Cruz had seven of his catches and 110 yards in situations in which the Giants used three wide receivers. Video review showed that Cruz led the league with 1,093 yards when the Giants used three or more wide receivers in the regular season.

The Giants defense held the 49ers to just 1-for-13 on third down for the game, with the only conversion coming on the final play of the fourth quarter.

The Giants pressure stifled Alex Smith on third down passing plays, as he was either under duress or sacked on seven of his 12 third-down dropbacks. Smith was 4-for-8 for 47 yards on third-down plays in the game.

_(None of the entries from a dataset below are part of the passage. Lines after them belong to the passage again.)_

Lemma DrawScene_pixel_shown (px py : Z) (color : vec3) :
  TraceRay heap sceneObjects (position pCamera)
    (GetWorldRay pCamera ((of_int px + half)%flt, (of_int py + half)%flt)) 0
    = Some color ->
  no_nan color ->
  let shown :=
    func_common.clamp (color *: f255)%vec (Vec3 zero zero zero)
      (Vec3 f255 f255 f255) in
  between zero (x shown) f255 /\
  between zero (y shown) f255 /\
  between zero (z shown) f255 /\
  exists r g b,
    uint8_t (x shown) = Some r /\
    uint8_t (y shown) = Some g /\
    uint8_t (z shown) = Some b /\
    DrawScene_pixel heap sceneObjects pCamera func_common.clamp px py
      = Some (px, py, (r, g, b)) /\
    bytes (px, py, (r, g, b)).
Proof.
  intros Hcolor (Nx & Ny & Nz) shown.
  assert (H055 : leb zero f255 = true) by (vm_compute; reflexivity).
  assert (Hx : between zero (x shown) f255)
    by (apply func_common_clamp1_between;
        [apply mul_f255_not_nan, Nx | exact H055]).
  assert (Hy : between zero (y shown) f255)
    by (apply func_common_clamp1_between;
        [apply mul_f255_not_nan, Ny | exact H055]).
  assert (Hz : between zero (z shown) f255)
    by (apply func_common_clamp1_between;
        [apply mul_f255_not_nan, Nz | exact H055]).
  destruct (uint8_t_defined _ Hx) as (r & Hr & Hr').
  destruct (uint8_t_defined _ Hy) as (g & Hg & Hg').
  destruct (uint8_t_defined _ Hz) as (b & Hb & Hb').
  repeat (split; [assumption | ]).
  exists r, g, b. repeat (split; [assumption | ]). split.
  - unfold DrawScene_pixel. rewrite Hcolor. fold shown.
    rewrite Hr, Hg, Hb. reflexivity.
  - unfold bytes. auto.
Qed.

End ClampedPixels.



(** ** The nearest hit is unique *)

(** A first occurrence splits a list in one way only. *)
Lemma first_occurrence_prefix {A} (a : A) (l1 l2 l1' l2' : list A) :
  l1 ++ a :: l2 = l1' ++ a :: l2' -> ~ In a l1 ->
  exists t, l1' = l1 ++ t.
Proof.
  revert l1'. induction l1 as [| b l1 IH]; intros l1' E Hnot.
  - exists l1'. reflexivity.
  - destruct l1' as [| b' l1']; simpl in E.
    + injection E as <- _. exfalso. apply Hnot. now left.
    + injection E as <- E. destruct (IH l1' E) as (t & ->).
      * intro Hin. apply Hnot. now right.
      * exists t. reflexivity.
Qed.

Section Unique.

Variable heap : ptr -> SceneObject.
Variables from dir : vec3.

(** The object of a nearest hit does not occur before its place. *)
Lemma nearest_first (l1 l2 : list ptr) (p : ptr) (d : float) :
  hit heap from dir p = Some d -> ltb d FLT_MAX = true ->
  (forall q d', In q l1 -> hit heap from dir q = Some d' ->
                ltb d d' = true \/ is_nan d' = true) ->
  ~ In p l1.
Proof.
  intros Hp Hd Hfirst Hin.
  destruct (Hfirst p d Hin Hp) as [H | H].
  - rewrite ltb_irrefl in H. discriminate.
  - rewrite (proj1 (ltb_not_nan _ _ Hd)) in H. discriminate.
Qed.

The 49ers ranked second-worst in the NFL in converting third downs, making just 29 percent of them during the regular season.

The Turning Points

The Giants took advantage of two miscues on Kyle Williams punt returns, setting up a touchdown after starting at the 49ers 29-yard line and the game-winning field goal after starting at the 49ers 24-yard line.

Before the game, the 49ers allowed opponents to start just four drives inside the San Francisco 30-yard line, just one after Week 4.

The field position on the winning drive was similar to that which the Giants had on their winning drive in overtime in Green Bay in 2007. That drive, set up by a Brett Favre interception, started at the Packers 34.

Stats of the Game

This was the fifth conference championship game to go to overtime since 1970, the fourth to be won by the road team.

This is the first season since the merger in which both conference championship games were decided by three points or fewer.

The 22 combined punts were one shy of the NFL postseason record for punts in a postseason game, set in 1933 by the Giants and Bears.

What’s Next?

Three things to know on the Giants heading to the Super Bowl:

Worst Regular Season Point Differential
Make Super Bowl

The Giants allowed six more points than they scored during the regular season. They are the first team to make the Super Bowl with a negative point differential in the regular season.

The Giants are the third team with a 9-7 record to make the Super Bowl. The previous two teams both lost in the game—the 1979 Los Angeles Rams and 2008 Arizona Cardinals.

The Giants and New England Patriots are the fifth pair of teams to meet in multiple Super Bowls. The others are the Pittsburgh Steelers and Dallas Cowboys (three times), the Cowboys and Pittsburgh Steelers (twice) and Buffalo Bills (twice), the 49ers and Cincinnati Bengals (twice), and the Washington Redskins and Miami Dolphins (twice).